_ABOUT THIS TASK_: In the listing beneath this line, copy exactly the lines starting with the one containing "(** What the ellipsis stands for. *)" and going on through the one containing "(** [parseIPv6] without its zone. *)".

_SOURCE DATA_:
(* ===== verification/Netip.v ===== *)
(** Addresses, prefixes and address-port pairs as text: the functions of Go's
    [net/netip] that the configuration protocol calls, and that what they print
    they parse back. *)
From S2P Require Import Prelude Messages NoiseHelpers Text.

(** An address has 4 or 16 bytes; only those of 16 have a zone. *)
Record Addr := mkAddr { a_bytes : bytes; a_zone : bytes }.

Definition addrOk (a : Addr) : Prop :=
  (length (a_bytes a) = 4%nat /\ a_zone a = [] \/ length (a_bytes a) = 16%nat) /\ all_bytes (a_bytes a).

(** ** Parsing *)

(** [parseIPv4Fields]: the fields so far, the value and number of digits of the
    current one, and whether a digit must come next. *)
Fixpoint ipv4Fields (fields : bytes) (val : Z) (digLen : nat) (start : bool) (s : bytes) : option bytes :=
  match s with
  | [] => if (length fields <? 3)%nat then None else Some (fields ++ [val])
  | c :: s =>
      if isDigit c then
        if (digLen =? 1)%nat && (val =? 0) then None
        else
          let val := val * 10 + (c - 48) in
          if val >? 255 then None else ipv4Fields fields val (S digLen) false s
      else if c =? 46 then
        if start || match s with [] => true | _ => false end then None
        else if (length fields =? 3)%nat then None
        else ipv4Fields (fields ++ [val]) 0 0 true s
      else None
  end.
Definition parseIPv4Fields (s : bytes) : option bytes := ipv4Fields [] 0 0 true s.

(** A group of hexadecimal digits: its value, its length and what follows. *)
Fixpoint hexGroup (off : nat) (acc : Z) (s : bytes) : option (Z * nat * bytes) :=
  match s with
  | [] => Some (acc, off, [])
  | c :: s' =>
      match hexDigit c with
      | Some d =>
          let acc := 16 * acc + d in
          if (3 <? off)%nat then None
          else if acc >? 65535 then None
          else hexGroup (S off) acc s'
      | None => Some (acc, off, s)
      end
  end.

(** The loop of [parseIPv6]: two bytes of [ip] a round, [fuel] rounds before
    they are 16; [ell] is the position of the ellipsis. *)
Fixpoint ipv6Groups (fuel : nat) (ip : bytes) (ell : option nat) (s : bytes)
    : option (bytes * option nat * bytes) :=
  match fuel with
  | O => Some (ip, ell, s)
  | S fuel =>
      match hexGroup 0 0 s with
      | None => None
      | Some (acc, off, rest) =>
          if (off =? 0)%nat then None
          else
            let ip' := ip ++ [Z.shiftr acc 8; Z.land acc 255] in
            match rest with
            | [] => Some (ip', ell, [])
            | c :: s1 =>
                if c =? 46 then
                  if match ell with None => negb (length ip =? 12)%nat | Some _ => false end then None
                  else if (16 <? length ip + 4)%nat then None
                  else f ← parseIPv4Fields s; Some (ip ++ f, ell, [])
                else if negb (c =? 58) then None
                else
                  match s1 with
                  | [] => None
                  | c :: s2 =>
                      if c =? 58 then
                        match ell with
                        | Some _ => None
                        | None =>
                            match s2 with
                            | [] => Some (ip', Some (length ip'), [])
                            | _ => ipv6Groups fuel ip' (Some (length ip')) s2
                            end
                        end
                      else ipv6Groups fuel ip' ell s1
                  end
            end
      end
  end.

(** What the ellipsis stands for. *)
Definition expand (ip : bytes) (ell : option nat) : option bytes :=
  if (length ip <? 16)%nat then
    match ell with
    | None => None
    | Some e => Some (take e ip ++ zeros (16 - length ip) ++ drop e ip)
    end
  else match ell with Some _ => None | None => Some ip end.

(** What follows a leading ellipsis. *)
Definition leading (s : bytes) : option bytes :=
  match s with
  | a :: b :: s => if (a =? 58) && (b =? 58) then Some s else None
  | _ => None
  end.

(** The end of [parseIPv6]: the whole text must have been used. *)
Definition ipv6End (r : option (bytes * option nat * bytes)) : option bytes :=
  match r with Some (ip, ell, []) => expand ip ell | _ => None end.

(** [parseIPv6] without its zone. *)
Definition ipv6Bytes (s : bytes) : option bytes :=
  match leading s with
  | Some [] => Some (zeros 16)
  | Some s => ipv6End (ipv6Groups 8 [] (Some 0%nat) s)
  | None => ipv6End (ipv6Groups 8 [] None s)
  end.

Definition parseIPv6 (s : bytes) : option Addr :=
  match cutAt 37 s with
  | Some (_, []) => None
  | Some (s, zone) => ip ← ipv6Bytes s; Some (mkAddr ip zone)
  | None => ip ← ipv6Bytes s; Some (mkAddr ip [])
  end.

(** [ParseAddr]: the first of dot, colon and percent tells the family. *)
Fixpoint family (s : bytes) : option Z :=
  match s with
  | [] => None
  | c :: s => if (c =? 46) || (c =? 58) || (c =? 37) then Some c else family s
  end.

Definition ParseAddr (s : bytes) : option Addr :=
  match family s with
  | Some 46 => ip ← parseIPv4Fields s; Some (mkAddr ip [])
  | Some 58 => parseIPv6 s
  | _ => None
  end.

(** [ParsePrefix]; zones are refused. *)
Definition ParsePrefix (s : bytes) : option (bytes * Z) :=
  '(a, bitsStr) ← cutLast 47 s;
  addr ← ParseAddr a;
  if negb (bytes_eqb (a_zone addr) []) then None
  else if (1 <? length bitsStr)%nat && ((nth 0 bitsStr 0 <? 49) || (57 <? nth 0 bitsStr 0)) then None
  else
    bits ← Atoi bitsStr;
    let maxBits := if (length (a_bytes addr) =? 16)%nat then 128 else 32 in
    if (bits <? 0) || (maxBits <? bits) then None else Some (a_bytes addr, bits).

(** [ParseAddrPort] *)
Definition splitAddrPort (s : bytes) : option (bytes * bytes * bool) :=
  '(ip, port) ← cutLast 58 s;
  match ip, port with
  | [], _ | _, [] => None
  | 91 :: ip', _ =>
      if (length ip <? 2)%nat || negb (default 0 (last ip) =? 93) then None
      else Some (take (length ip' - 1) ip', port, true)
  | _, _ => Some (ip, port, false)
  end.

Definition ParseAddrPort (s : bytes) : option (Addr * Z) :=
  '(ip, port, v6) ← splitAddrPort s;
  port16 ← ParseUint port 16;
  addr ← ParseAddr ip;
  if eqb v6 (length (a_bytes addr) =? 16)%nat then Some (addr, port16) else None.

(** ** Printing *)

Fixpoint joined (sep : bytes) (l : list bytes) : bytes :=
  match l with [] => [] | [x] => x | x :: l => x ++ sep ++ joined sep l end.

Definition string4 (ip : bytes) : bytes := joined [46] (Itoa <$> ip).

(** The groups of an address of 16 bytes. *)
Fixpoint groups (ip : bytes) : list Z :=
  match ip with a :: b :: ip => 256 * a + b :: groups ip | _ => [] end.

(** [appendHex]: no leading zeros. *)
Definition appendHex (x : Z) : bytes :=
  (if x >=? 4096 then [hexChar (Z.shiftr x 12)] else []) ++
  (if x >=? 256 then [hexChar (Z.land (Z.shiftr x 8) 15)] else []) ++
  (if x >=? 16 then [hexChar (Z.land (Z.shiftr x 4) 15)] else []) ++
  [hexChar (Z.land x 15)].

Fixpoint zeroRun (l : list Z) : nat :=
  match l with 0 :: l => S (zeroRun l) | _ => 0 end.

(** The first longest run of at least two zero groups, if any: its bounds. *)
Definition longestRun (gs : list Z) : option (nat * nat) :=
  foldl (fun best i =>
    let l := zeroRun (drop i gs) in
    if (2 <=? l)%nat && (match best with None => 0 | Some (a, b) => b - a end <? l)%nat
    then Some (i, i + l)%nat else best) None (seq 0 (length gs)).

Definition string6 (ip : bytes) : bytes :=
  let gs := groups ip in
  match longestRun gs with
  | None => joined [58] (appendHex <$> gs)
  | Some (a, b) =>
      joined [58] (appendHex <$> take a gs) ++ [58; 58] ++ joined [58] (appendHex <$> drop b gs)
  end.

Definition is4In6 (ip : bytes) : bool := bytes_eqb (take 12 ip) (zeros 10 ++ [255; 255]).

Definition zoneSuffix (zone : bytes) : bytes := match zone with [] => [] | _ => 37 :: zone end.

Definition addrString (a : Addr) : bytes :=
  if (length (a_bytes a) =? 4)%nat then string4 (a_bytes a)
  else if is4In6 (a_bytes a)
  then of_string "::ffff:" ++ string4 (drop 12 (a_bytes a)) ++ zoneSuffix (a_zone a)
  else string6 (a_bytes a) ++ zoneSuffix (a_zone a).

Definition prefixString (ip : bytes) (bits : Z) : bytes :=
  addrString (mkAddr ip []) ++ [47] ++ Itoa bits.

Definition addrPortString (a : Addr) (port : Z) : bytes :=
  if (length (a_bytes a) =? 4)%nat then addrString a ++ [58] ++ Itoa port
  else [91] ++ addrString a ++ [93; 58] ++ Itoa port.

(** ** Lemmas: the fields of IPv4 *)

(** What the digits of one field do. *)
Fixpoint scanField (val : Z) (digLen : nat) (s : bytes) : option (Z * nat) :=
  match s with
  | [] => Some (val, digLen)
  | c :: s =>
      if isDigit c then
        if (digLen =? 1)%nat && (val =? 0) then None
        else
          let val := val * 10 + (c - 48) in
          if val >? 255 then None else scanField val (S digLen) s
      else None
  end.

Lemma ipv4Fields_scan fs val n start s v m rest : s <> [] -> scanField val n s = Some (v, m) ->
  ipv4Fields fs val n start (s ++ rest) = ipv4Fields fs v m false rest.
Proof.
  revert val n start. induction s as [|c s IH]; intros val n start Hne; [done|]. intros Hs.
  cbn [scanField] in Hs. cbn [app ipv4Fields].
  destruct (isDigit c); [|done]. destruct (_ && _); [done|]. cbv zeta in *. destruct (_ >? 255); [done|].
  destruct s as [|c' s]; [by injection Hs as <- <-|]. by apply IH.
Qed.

==

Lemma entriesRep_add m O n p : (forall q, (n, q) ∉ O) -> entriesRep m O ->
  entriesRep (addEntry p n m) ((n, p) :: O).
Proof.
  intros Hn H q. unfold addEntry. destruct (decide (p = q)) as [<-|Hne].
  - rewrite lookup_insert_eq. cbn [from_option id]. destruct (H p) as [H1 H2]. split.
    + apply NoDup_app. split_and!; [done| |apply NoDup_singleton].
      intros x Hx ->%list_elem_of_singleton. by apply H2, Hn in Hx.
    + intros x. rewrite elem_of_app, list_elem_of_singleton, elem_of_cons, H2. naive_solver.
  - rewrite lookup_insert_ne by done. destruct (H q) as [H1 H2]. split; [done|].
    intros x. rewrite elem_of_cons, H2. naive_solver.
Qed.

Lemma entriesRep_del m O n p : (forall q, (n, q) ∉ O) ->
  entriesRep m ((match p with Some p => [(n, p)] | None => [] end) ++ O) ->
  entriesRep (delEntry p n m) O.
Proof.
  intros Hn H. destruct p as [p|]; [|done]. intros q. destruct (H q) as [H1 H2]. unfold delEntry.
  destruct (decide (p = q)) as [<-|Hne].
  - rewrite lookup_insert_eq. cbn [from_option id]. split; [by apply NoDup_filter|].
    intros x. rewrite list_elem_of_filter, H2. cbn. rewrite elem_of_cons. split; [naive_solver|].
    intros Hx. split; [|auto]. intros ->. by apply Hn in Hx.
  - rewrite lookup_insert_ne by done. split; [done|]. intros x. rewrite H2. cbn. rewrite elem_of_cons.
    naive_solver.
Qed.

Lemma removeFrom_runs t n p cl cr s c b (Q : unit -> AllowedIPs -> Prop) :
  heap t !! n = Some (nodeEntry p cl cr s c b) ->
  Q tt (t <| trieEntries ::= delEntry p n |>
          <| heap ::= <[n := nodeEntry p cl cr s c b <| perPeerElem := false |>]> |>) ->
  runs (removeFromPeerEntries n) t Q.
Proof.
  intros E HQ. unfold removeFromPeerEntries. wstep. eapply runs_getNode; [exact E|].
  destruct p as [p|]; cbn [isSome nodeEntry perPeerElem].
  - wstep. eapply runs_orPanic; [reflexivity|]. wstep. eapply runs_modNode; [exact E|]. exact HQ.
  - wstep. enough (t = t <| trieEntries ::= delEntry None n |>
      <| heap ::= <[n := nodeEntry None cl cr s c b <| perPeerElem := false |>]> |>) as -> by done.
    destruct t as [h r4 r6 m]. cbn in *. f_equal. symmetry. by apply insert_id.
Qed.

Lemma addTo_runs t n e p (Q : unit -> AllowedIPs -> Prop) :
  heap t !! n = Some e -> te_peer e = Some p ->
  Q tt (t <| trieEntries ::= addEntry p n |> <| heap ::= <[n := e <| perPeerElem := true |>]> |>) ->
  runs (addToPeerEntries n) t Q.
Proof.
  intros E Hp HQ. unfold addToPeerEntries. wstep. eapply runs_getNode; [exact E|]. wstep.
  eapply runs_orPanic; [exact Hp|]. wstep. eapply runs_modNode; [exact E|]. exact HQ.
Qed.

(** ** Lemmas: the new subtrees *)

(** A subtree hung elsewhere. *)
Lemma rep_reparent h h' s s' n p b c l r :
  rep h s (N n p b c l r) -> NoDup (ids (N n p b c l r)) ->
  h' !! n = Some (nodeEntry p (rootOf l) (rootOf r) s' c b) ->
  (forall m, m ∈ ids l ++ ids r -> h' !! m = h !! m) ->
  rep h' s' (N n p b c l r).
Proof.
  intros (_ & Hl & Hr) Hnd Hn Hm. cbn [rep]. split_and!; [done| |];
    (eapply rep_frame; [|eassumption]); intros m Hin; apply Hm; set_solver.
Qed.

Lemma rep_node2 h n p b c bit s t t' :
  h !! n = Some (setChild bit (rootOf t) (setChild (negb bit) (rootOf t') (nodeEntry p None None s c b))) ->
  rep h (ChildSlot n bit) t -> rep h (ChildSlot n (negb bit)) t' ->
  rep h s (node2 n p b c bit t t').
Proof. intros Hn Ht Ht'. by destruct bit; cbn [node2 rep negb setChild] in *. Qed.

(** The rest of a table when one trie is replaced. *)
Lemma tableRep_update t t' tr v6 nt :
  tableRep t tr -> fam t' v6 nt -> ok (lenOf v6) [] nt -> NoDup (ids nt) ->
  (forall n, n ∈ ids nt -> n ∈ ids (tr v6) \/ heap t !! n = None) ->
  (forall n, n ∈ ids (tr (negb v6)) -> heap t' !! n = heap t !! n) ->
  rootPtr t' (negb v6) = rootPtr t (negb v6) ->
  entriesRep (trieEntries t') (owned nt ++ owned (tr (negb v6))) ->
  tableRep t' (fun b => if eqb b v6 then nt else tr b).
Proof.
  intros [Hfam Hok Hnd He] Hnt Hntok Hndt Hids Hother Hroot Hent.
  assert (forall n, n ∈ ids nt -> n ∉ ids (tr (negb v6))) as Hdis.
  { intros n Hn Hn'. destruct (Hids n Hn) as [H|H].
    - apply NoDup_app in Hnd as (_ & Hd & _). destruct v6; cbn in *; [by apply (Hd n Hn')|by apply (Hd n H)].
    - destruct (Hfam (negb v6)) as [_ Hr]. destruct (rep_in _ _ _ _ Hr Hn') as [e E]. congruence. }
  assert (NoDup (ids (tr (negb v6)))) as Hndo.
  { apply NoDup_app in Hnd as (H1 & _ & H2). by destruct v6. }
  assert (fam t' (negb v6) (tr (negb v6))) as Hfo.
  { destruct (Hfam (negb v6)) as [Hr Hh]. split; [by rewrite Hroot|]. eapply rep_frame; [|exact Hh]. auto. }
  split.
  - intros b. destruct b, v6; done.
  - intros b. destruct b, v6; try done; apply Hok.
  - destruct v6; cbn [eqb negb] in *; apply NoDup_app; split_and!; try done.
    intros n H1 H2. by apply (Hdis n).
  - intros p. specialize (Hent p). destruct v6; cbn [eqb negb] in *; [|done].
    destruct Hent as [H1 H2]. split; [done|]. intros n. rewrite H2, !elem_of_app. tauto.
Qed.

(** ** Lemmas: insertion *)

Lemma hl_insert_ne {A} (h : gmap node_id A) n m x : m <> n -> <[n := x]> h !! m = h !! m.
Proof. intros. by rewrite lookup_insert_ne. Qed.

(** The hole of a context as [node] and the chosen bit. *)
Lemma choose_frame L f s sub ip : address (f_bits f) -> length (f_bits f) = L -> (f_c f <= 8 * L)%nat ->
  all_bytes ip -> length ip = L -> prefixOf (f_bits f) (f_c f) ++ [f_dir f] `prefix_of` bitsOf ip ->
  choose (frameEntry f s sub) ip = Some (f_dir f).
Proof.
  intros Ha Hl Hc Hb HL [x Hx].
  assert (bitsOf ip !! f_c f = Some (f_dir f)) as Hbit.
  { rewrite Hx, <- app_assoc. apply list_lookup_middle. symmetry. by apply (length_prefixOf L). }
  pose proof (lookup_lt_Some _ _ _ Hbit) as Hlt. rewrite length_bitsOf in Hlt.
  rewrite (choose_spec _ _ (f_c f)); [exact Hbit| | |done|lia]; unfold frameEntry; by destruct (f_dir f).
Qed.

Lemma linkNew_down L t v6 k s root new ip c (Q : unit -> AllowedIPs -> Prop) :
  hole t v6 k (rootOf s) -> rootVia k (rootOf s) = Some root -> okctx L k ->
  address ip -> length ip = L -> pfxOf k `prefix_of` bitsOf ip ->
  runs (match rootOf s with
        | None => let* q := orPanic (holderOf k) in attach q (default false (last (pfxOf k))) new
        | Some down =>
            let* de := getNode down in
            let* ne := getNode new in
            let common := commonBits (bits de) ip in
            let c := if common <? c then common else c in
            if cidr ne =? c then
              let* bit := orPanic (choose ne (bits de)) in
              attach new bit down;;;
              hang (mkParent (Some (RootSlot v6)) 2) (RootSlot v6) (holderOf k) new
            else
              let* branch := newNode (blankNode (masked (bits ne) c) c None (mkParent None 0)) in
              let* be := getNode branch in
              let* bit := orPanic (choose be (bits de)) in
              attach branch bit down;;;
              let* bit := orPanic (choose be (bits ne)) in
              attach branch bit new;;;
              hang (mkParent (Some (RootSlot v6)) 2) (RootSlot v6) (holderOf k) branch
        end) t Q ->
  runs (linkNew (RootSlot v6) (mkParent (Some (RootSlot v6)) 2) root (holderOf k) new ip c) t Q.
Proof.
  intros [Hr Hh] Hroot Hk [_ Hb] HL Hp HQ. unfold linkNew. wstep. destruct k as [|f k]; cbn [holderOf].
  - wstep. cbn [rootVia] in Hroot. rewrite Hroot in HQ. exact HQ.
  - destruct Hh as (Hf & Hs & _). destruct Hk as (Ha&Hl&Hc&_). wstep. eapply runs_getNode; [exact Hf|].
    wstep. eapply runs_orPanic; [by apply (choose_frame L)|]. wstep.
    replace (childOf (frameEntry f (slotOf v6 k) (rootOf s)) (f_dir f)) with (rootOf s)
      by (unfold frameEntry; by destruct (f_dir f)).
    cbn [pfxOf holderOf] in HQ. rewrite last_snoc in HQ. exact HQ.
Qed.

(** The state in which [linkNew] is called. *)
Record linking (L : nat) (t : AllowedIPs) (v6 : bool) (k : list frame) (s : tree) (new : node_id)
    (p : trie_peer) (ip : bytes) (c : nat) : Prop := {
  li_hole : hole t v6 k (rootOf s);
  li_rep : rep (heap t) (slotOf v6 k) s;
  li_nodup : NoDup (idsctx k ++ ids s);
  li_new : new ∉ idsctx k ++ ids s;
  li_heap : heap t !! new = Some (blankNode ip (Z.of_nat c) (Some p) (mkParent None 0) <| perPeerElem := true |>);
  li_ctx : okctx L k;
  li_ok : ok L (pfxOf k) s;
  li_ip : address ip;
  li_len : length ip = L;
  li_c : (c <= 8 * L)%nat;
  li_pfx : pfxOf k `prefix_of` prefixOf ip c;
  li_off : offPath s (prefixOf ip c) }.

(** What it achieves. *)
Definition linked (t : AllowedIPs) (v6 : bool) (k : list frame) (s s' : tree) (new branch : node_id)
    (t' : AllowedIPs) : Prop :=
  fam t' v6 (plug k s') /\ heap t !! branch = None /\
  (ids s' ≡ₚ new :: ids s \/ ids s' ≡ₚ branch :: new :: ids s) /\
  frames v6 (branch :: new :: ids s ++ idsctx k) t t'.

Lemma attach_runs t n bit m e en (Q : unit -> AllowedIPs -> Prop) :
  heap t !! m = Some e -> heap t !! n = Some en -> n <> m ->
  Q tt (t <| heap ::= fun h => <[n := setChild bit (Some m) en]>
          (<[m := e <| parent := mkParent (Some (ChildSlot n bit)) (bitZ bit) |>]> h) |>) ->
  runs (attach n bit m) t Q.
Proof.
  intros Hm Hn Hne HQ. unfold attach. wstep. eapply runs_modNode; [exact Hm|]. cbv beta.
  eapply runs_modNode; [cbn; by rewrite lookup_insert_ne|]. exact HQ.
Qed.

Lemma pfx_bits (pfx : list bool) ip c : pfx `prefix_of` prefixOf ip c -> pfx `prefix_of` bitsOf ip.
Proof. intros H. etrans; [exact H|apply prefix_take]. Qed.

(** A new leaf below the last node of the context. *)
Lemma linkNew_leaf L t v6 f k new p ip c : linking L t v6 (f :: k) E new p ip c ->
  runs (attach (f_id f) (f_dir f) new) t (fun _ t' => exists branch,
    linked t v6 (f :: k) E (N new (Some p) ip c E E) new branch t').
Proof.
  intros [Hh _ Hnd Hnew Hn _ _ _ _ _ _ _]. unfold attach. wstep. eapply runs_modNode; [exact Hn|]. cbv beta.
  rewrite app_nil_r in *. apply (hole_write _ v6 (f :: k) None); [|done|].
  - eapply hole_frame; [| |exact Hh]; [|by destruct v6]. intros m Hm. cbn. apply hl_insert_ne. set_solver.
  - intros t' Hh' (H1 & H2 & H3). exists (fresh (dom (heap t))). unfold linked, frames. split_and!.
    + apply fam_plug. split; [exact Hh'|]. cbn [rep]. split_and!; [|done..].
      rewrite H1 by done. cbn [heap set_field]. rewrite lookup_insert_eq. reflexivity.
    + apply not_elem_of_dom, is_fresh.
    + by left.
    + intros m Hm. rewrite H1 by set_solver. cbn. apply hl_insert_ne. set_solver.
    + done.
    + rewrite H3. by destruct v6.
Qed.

_SOLUTION TO THIS TASK_:
(** What the ellipsis stands for. *)
Definition expand (ip : bytes) (ell : option nat) : option bytes :=
  if (length ip <? 16)%nat then
    match ell with
    | None => None
    | Some e => Some (take e ip ++ zeros (16 - length ip) ++ drop e ip)
    end
  else match ell with Some _ => None | None => Some ip end.

(** What follows a leading ellipsis. *)
Definition leading (s : bytes) : option bytes :=
  match s with
  | a :: b :: s => if (a =? 58) && (b =? 58) then Some s else None
  | _ => None
  end.

(** The end of [parseIPv6]: the whole text must have been used. *)
Definition ipv6End (r : option (bytes * option nat * bytes)) : option bytes :=
  match r with Some (ip, ell, []) => expand ip ell | _ => None end.

(** [parseIPv6] without its zone. *)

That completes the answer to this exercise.